A huge day for the stock market entering the week as traders and investors alike are adjusting after last week’s wild ride. Friday’s session certainly appeared as if we saw capitulation at least in the near term. Given the massive volume on Friday and where the session ended it does appear a key pivot point has been reached. This does not mean we are automatically heading back to all-time highs. The NASDAQ has done a nice job bouncing off its 200-day moving average. While volume did decrease from Friday’s massive number, we did see volume well above its 50-day average. There is a lot more work to be down for this market to have upside potential. Best to keep patient and await opportunities when the odds are in our favor. There is no need to panic buy or sell. Too many traders are overly emotional when it comes to trading. Do not be one of them. Stay patient, stay the course, and stick with Big Wave Trading.

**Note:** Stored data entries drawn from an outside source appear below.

(** One step, a frame due or not. *)
Lemma step_does_at interval a (w : world F C X) :
  animate (grid w) = Some a ->
  (a = true -> interval <> 0 /\ harmless on_save_frame) ->
  let l := step_calls_at interval (grid w) (time_steps_passed (grid w)) in
  does (step interval) l w /\
  setup (grid (perform_all l w)) = setup (grid w) /\
  time_steps_passed (grid (perform_all l w))
    = time_steps_passed (grid w) + 1.
Proof.
  intros Ha Hsafe l. subst l. unfold step_calls_at, step.
  assert (P0 : as_at (grid w) w) by (split; reflexivity).
  assert (P1 : as_at (grid w) (perform_all (E_phase (grid w)) w))
    by (apply (as_at_quiet_all Hpolite); [apply quiet_E_phase | exact P0]).
  set (w1 := perform_all (E_phase (grid w)) w) in *.
  assert (P2 : as_at (grid w) (perform_all (H_phase (grid w)) w1))
    by (apply (as_at_quiet_all Hpolite); [apply quiet_H_phase | exact P1]).
  rewrite !perform_all_app. fold w1.
  set (w2 := perform_all (H_phase (grid w)) w1) in *.
  destruct P2 as [Hs2 Ht2].
  destruct (setup_parts Hs2) as (_ & _ & _ & _ & _ & _ & Ha2).
  assert (Hframe :
    let lf := if frame_due interval (grid w) (time_steps_passed (grid w))
              then [Call_save_frame] else [] in
    does (if a then
            g <- self ;;
            if interval =? 0 then raise ZeroDivisionError
            else if time_steps_passed g mod interval =? 0
                 then invoke_fallible Call_save_frame on_save_frame
                 else ret tt
          else ret tt) lf w2 /\
    setup (grid (perform_all lf w2)) = setup (grid w) /\
    time_steps_passed (grid (perform_all lf w2))
      = time_steps_passed (grid w)).
  { unfold frame_due. rewrite Ha.
    destruct a.
    - destruct (Hsafe eq_refl) as [Hi Hsave].
      unfold does, self. cbn [bind Monad_M]. rewrite Ht2.
      destruct (Z.eqb_spec interval 0) as [|_]; [contradiction|].
      destruct (time_steps_passed (grid w) mod interval =? 0).
      + destruct (@harmless_keeps Call_save_frame on_save_frame w2 Hsave)
          as (Hd & Hs & Ht); [reflexivity|].
        split; [exact Hd|].
        cbn [perform_all fold_left]. split; congruence.
      + repeat split; assumption.
    - repeat split; assumption. }
  cbv zeta in Hframe. destruct Hframe as (Hf & Hs3 & Ht3).
  set (lf := if frame_due interval (grid w) (time_steps_passed (grid w))
             then [Call_save_frame] else []) in *.
  split; [|split].
  - apply does_bind; [exact (update_E_does Hpolite P0)|]. fold w1.
    apply does_bind; [exact (update_H_does Hpolite P1)|]. fold w2.
    assert (Hga : get_animate w2 = (Ok a, w2)).
    { unfold get_animate, self. cbn [bind Monad_M]. rewrite Ha2, Ha.
      reflexivity. }
    unfold does. cbn [bind Monad_M]. rewrite Hga.
    apply (@does_bind _ _ _ _ _ _ _ lf [Inc_time_steps_passed] w2);
      [exact Hf|].
    apply does_assign. reflexivity.
  - transitivity (setup (grid (perform_all lf w2))); [reflexivity | exact Hs3].
  - transitivity (time_steps_passed (grid (perform_all lf w2)) + 1);
      [reflexivity | now rewrite Ht3].
Qed.

Lemma for_range_steps_at interval a (g0 : Grid F C) :
  animate g0 = Some a ->
  (a = true -> interval <> 0 /\ harmless on_save_frame) ->
  forall k w,
    setup (grid w) = setup g0 ->
    let l := steps_calls interval g0 (time_steps_passed (grid w)) k in
    does (for_range k (step interval)) l w /\
    setup (grid (perform_all l w)) = setup g0 /\
    time_steps_passed (grid (perform_all l w))
      = time_steps_passed (grid w) + Z.of_nat k.
Proof.
  intros Ha Hsafe k. induction k as [|k IH]; intros w Hs l; subst l.
  - cbn [steps_calls for_range]. split; [apply does_ret|].
    cbn. split; [exact Hs | lia].
  - cbn [steps_calls for_range].
    destruct (setup_parts Hs) as (_ & _ & _ & _ & _ & _ & Haw).
    destruct (@step_does_at interval a w) as (Hstep & Hs1 & Ht1);
      [congruence | exact Hsafe |].
    rewrite (step_calls_at_setup interval _ Hs) in Hstep, Hs1, Ht1.
    set (l1 := step_calls_at interval g0 (time_steps_passed (grid w))) in *.
    destruct (IH (perform_all l1 w)) as (Hrest & Hs2 & Ht2); [congruence|].
    rewrite Ht1 in Hrest, Hs2, Ht2.
    split; [apply does_bind; assumption|].
    rewrite perform_all_app. split; [exact Hs2|].
    rewrite Ht2. lia.
Qed.

Lemma steps_calls_off interval (g : Grid F C) t k :
  animate g = Some false ->
  steps_calls interval g t k = concat (repeat (step_calls g) k).
Proof.
  intros Hoff. revert t. induction k as [|k IH]; intros t; [reflexivity|].
  cbn [steps_calls repeat concat]. rewrite IH.
  unfold step_calls_at, frame_due, step_calls. rewrite Hoff. reflexivity.
Qed.

Lemma run_float_as_int interval (w : world F C X) v q :
  value (div v (time_step (grid w))) = Finite q ->
  run (Some (PyFloat v)) interval w
    = run (Some (PyInt (Qtrunc q))) interval w.
Proof.
  intros Hq. unfold run. cbn [bind Monad_M self lift].
  unfold py_int. rewrite Hq. reflexivity.
Qed.

Lemma run_does_at interval a n (w : world F C X) :
  animate (grid w) = Some a ->
  (a = true -> interval <> 0 /\ frames_safe) ->
  run (Some (PyInt n)) interval w = (Ok tt, ran_at interval n w) /\
  time_steps_passed (grid (ran_at interval n w))
    = time_steps_passed (grid w) + Z.max 0 n.
Proof.
  intros Ha Hsafe. unfold run, ran_at, run_calls_at.
  cbn [bind Monad_M self lift].
  cbn [assign_silent get_animate bind Monad_M self grid set_total_time
         animate]. rewrite Ha. cbn [ret Monad_M].
  set (w0 := mkWorld _ (outside w) (calls w)).
  assert (P0 : as_at (grid w) w0) by (split; reflexivity).
  set (lf := match Some a with
             | Some true => [@Call_frames_folder F C]
             | _ => []
             end).
  assert (Hfold :
    does (if a then invoke_fallible Call_frames_folder on_frames_folder
          else ret tt) lf w0 /\
    as_at (grid w) (perform_all lf w0)).
  { subst lf. destruct a.
    - destruct (Hsafe eq_refl) as [_ [Hfolder _]].
      destruct (@harmless_keeps Call_frames_folder on_frames_folder w0 Hfolder)
        as (Hd & Hs & Ht); [reflexivity|].
      split; [exact Hd|]. cbn [perform_all fold_left].
      destruct P0. split; congruence.
    - split; [apply does_ret | exact P0]. }
  destruct Hfold as [Hd0 P0'].
  rewrite !perform_all_app.
  set (w0' := perform_all lf w0) in *.
  destruct (@does_loop _ _ _ _ _ Hpolite (grid w) Call_init_h5file
              on_init_h5file (detectors (grid w)) w0') as [H1 P1];
    [reflexivity | reflexivity | exact P0' |].
  set (w1 := perform_all (map Call_init_h5file (detectors (grid w))) w0') in *.
  assert (Hsafe' : a = true -> interval <> 0 /\ harmless on_save_frame).
  { intros Hat. destruct (Hsafe Hat) as [Hi [_ Hsave]]. now split. }
  destruct (@for_range_steps_at interval a (grid w) Ha Hsafe' (Z.to_nat n) w1
              (proj1 P1)) as (Hloop & _ & Ht).
  rewrite (proj2 P1) in Hloop, Ht.
  split.
  - unfold does in Hd0, H1, Hloop. cbn [ret Monad_M] in Hd0.
    rewrite Hd0. fold w0'.
    destruct (setup_parts (proj1 P0')) as (_ & _ & Hdet & _).
    change (grid (perform_all lf w0)) with (grid w0').
    rewrite Hdet, H1. fold w1. exact Hloop.
  - change (time_steps_passed (set_total_time (Some n) (grid w)))
      with (time_steps_passed (grid w)).
    rewrite Ht. lia.
Qed.

End RunFacts.

Section RunTruncates.
Context {F C X : Type} {AF : Arith F} {CO : Collaborators F C X}.
(** On a disk of the shape that a failed [Path.mkdir] has left, it fails
    again and changes nothing. *)
Lemma Path_mkdir_rev_fails_again (rp : list string) S (e : exn) S1 :
  Path_mkdir_rev rp S = (Raise e, S1) ->
  forall T, same_shape S1 T -> exists e', Path_mkdir_rev rp T = (Raise e', T).
Proof.
  revert S e S1. induction rp as [|c rparent IH]; intros S e S1;
    rewrite Path_mkdir_rev_unfold; unfold catch;
    destruct (os_mkdir _ S) as [[[]|e0] S'] eqn:E; try discriminate;
    pose proof (os_mkdir_Raise _ _ _ _ E) as ->;
    destruct (os_mkdir_OSError _ _ _ _ E) as [oe ->].
  - (* the root *)
    discriminate E || (unfold os_mkdir in E; simpl in E; injection E as <-;
                       unfold unless_is_dir; simpl; discriminate).
  - assert (forall T, same_shape S T ->
              os_mkdir (rev (c :: rparent)) T = (Raise (OSError oe), T)) as HT.
    { intros T Hsh. eapply os_mkdir_shape; eauto. }
    assert (oe = ENOENT \/ oe <> ENOENT) as [-> | Hoe]
      by (destruct oe; auto; right; discriminate).
    + (* the parents were missing *)
      unfold bind. destruct (Path_mkdir_rev rparent S) as [[[]|ea] Sa] eqn:Ea.
      * (* the parents were made, the last step failed *)
        intros H. apply Path_mkdir_exist_ok_Raise in H as [-> Hagain].
        intros T Hsh. exists e.
        apply Path_mkdir_rev_spec in Ea as [_ Hd].
        assert (is_dir T (rev rparent) = true) as HdT
          by (now rewrite <- (is_dir_shape Sa T _ Hsh)).
        destruct (os_mkdir (rev (c :: rparent)) T) as [[[]|e1] T'] eqn:E1.
        -- exfalso. pose proof (Hagain T Hsh) as F.
           unfold Path_mkdir_exist_ok, catch in F. now rewrite E1 in F.
        -- pose proof (os_mkdir_Raise _ _ _ _ E1) as ->.
           pose proof (Hagain T Hsh) as F.
           unfold Path_mkdir_exist_ok, catch in F. rewrite E1 in F.
           destruct (os_mkdir_OSError _ _ _ _ E1) as [oe1 ->].
           destruct oe1; try exact F.
           unfold bind. rewrite (Path_mkdir_rev_of_is_dir _ _ HdT).
           unfold Path_mkdir_exist_ok, catch. now rewrite E1.
      * (* the parents could not be made *)
        intros [= <- <-]. intros T Hsh.
        destruct (IH _ _ _ Ea T Hsh) as [e' He'].
        assert (is_dir T (rev rparent) = false) as Hnd.
        { destruct (is_dir T (rev rparent)) eqn:Hd; [|reflexivity].
          rewrite (Path_mkdir_rev_of_is_dir _ _ Hd) in He'. discriminate. }
        destruct (os_mkdir (rev (c :: rparent)) T) as [[[]|e1] T'] eqn:E1.
        -- apply os_mkdir_Ok_parent in E1. simpl in E1.
           rewrite parent_snoc in E1. congruence.
        -- pose proof (os_mkdir_Raise _ _ _ _ E1) as ->.
           destruct (os_mkdir_OSError _ _ _ _ E1) as [oe1 ->].
           assert (is_dir T (rev (c :: rparent)) = false) as Hnd'.
           { destruct (is_dir T (rev (c :: rparent))) eqn:Hd; [|reflexivity].
             apply is_dir_parent in Hd. simpl in Hd. rewrite parent_snoc in Hd.
             congruence. }
           destruct oe1; unfold unless_is_dir; rewrite ?Hnd'; eauto.
           unfold bind. rewrite He'. eauto.
    + (* another error, and the path is not a directory *)
      assert (unless_is_dir (rev (c :: rparent)) (OSError oe) S = (Raise e, S1) ->
              forall T, same_shape S1 T ->
                exists e', Path_mkdir_rev (c :: rparent) T = (Raise e', T)) as Hgo.
      { unfold unless_is_dir. destruct (is_dir S _) eqn:Hd; [discriminate|].
        intros [= <- <-] T Hsh. exists (OSError oe).
        rewrite Path_mkdir_rev_unfold. unfold catch. rewrite (HT T Hsh).
        destruct oe; try contradiction; unfold unless_is_dir;
          now rewrite <- (is_dir_shape S T _ Hsh), Hd. }
      destruct oe; try contradiction; exact Hgo.
Qed.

An interesting development is in the Bond market. 10-year Treasuries yield just 1.13%. Not inspiring one bit, but the fact the Fed has been well-behind the curve. Fed Funds sit at 1.75% while the 2-year note yields .86%. The bond market is certainly sniffing something out, whether it is nefarious or otherwise remains to be seen. We are not surprised to see the Fed so far behind the Bond market. It is par for the course for the Central Bank. At its March meeting (3/18/2020) it would not come as a surprise if we see a 50bps cut. Now, the Coronavirus situation may change, and rates may tell a different story in a few weeks. We cannot predict the future, nor do we try, and trade based upon a hunch of what the future might be. We’ll trade what is in front of us and not what we think the market should be.
There is a lot of work to be done by this market. We expect volatility to continue for the time-being, but it remains to be seen. Stay the course and remain patient.